An artificial pancreas that automatically controls insulin infusion is at a greater risk of cyber security threat that may put users in trouble, researchers warn.
The artificial pancreas, designed for blood glucose control in diabetes, is controlled by software that runs on mobile computing platforms such as laptops, tablets and smartphones.
It operates over wireless networks under local or remote medical supervision.
As optimal function is critical to an individual's health and safety.
"But the risk of security threats targeting an artificial pancreas is of paramount concern and has not been sufficiently considered in the research and development of these emerging medical devices," explained Yogish C. Kudva from Mayo Clinic in Rochester, Minnesota.
Kudva and co-authors from University of Virginia in Charlottesville reviewed the recent studies conducted on artificial pancreas systems and identify security vulnerabilities related to both internal and external factors that could put users at risk.
These include software integrity and the risk of malware such viruses, worms or spyware access to personal information or device manipulation.

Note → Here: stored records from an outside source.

(** * A shallow embedding of the heyvito/wal storage core

    The development follows the Go sources: [internal/index_record.go],
    [internal/data_segment.go], the data manager, the index segment, the
    index and the public facade [wal.go].

    Conventions.
    - An [int64] is a [Z]; every arithmetic operation of the source is
      written with its two's-complement wrap-around ([add64], [sub64],
      [mul64]).
    - A byte is a [Z] in [0, 255]; a byte slice is a [list Z].  A memory
      mapped file is the list of its bytes: a store into the mapping is a
      store into the file.
    - A Go panic (slice bounds, nil dereference) is the outcome [Panic]; a
      returned [error] is [Err]; a loop that never leaves is [Diverges].
    - Calls into the operating system (create, truncate, map, sync, close,
      remove) succeed, with one exception: truncating to a negative size.
    - The work directory holds exactly the files of the segments stored in
      the two segment maps. *)

From Stdlib Require Import ZArith Lia Bool.
From stdpp Require Import base gmap list sorting.

Local Open Scope Z_scope.

(** ** Outcomes of a call *)

Inductive error : Type :=
  | NotFound (RecordID : Z)          (* errors.NotFound{RecordID} *)
  | SegmentNotFound (segID : Z)      (* fmt.Errorf("segment %d not found") *)
  | IOFailure.                       (* an error of the operating system *)

Inductive result (A : Type) : Type :=
  | Ok (a : A)
  | Err (e : error)
  | Panic
  | Diverges.

Arguments Ok {A} a.
Arguments Err {A} e.
Arguments Panic {A}.
Arguments Diverges {A}.

Global Instance result_ret : MRet result := fun A a => Ok a.
Global Instance result_bind : MBind result := fun A B k r =>
  match r with
  | Ok a => k a
  | Err e => Err e
  | Panic => Panic
  | Diverges => Diverges
  end.

Global Instance result_fmap : FMap result := fun A B f r =>
  match r with
  | Ok a => Ok (f a)
  | Err e => Err e
  | Panic => Panic
  | Diverges => Diverges
  end.

(** ** Machine integers *)

Definition max_int64 : Z := 2 ^ 63 - 1.
Definition min_int64 : Z := - 2 ^ 63.

(** The value of an [int64] computation whose mathematical result is [z]. *)
Definition wrap64 (z : Z) : Z := (z + 2 ^ 63) mod 2 ^ 64 - 2 ^ 63.

Definition add64 (a b : Z) : Z := wrap64 (a + b).
Definition sub64 (a b : Z) : Z := wrap64 (a - b).
Definition mul64 (a b : Z) : Z := wrap64 (a * b).

(** [uint64(x)] for an [int64] x, and [int64(u)] for a [uint64] u. *)
Definition to_uint64 (x : Z) : Z := x mod 2 ^ 64.
Definition to_int64 (u : Z) : Z := wrap64 u.

(** [atomic.Int32.Add]. *)
Definition wrap32 (z : Z) : Z := (z + 2 ^ 31) mod 2 ^ 32 - 2 ^ 31.
Definition add32 (a b : Z) : Z := wrap32 (a + b).

(** ** Byte slices *)

Definition len {A} (l : list A) : Z := Z.of_nat (length l).

(** [l[lo:hi]]; Go panics unless [0 <= lo <= hi <= cap(l)]. *)
Definition slice {A} (l : list A) (lo hi : Z) : result (list A) :=
  if (0 <=? lo) && (lo <=? hi) && (hi <=? len l)
  then Ok (take (Z.to_nat (hi - lo)) (drop (Z.to_nat lo) l))
  else Panic.

(** [l[lo:]]. *)
Definition slice_from {A} (l : list A) (lo : Z) : result (list A) :=
  slice l lo (len l).

(** The builtin [copy(dst, src)]: the number of elements copied and the
    new contents of [dst]. *)
Definition copy {A} (dst src : list A) : Z * list A :=
  let n := Nat.min (length dst) (length src) in
  (Z.of_nat n, take n src ++ drop n dst).

(** Storing [bs] into the backing array at [off]: what a store through the
    sub-slice [l[off:]] does to [l].  The callers check the bounds. *)
Definition write_at {A} (l : list A) (off : Z) (bs : list A) : list A :=
  take (Z.to_nat off) l ++ bs ++ drop (Z.to_nat off + length bs) l.

Definition zeros (n : Z) : list Z := replicate (Z.to_nat n) 0.

(** [binary.BigEndian.PutUint64]: the eight bytes of [v]. *)
Definition PutUint64 (v : Z) : list Z :=
  [ Z.land (Z.shiftr v 56) 255; Z.land (Z.shiftr v 48) 255;
    Z.land (Z.shiftr v 40) 255; Z.land (Z.shiftr v 32) 255;
    Z.land (Z.shiftr v 24) 255; Z.land (Z.shiftr v 16) 255;
    Z.land (Z.shiftr v 8) 255;  Z.land v 255 ].

(** [binary.BigEndian.Uint64] on a slice of at least eight bytes. *)
Definition Uint64 (b : list Z) : Z :=
  match b with
  | b0 :: b1 :: b2 :: b3 :: b4 :: b5 :: b6 :: b7 :: _ =>
      Z.lor b7 (Z.lor (Z.shiftl b6 8) (Z.lor (Z.shiftl b5 16)
        (Z.lor (Z.shiftl b4 24) (Z.lor (Z.shiftl b3 32)
          (Z.lor (Z.shiftl b2 40) (Z.lor (Z.shiftl b1 48) (Z.shiftl b0 56)))))))
  | _ => 0
  end.

(** An [int64] field at byte offset [off] of a header or slot. *)
Definition get_int64 (b : list Z) (off : nat) : Z :=
  to_int64 (Uint64 (drop off b)).
Definition put_int64 (x : Z) : list Z := PutUint64 (to_uint64 x).

(** The values of [for i := a; i <= b; i++].  With [b] the largest [int64]
    the counter wraps and the condition never fails. *)
Definition for_le (a b : Z) : result (list Z) :=
  if b =? max_int64 then Diverges else Ok (seqZ a (b - a + 1)).

(** ** Configuration ([internal.Config]) *)

Record Config : Type := mkConfig {
  GetIndexSegmentSize : Z;
  GetDataSegmentSize : Z
}.

(** ** Index records ([internal/index_record.go]) *)

Module IndexRecord.

Definition IndexRecordSize : Z := 8 * 5 + 1.

Record t : Type := mk {
  RecordID : Z;
  DataSegmentOffset : Z;
  DataSegmentStartID : Z;
  DataSegmentEndID : Z;
  Size : Z;
  Purged : bool
}.

(** [&IndexRecord{}] *)
Definition zero : t := mk 0 0 0 0 0 false.

(** [IndexRecord.Read(b)]: every access is in bounds exactly when [b]
    has 41 bytes or more. *)
Definition Read (b : list Z) : result t :=
  if len b <? IndexRecordSize then Panic
  else
    let flags := nth 40 b 0 in
    Ok {| RecordID := get_int64 b 0;
          DataSegmentStartID := get_int64 b 8;
          DataSegmentEndID := get_int64 b 16;
          DataSegmentOffset := get_int64 b 24;
          Size := get_int64 b 32;
          Purged := negb (Z.land flags 1 =? 0) |}.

External concerns may include exposure to electromagnetic fields that could interfere with proper function of the system.
The authors propose the need for a more formal and consistent approach in reporting the technical characteristics and performance of an artificial pancreas during experimental studies.
This would encompass the various components of these complex systems, which typically include a continuous glucose monitor, fingerstick blood glucose device and insulin pump.
"As the technology keeps advancing, we have to be vigilant about interference with medical devices, especially those that automatically control insulin infusion in the artificial pancreas," added Satish Garg, professor of medicine and paediatrics at University of Colorado Denver.
Garg is the editor-in-chief of the journal Diabetes Technology & Therapeutics (DTT) that published the paper.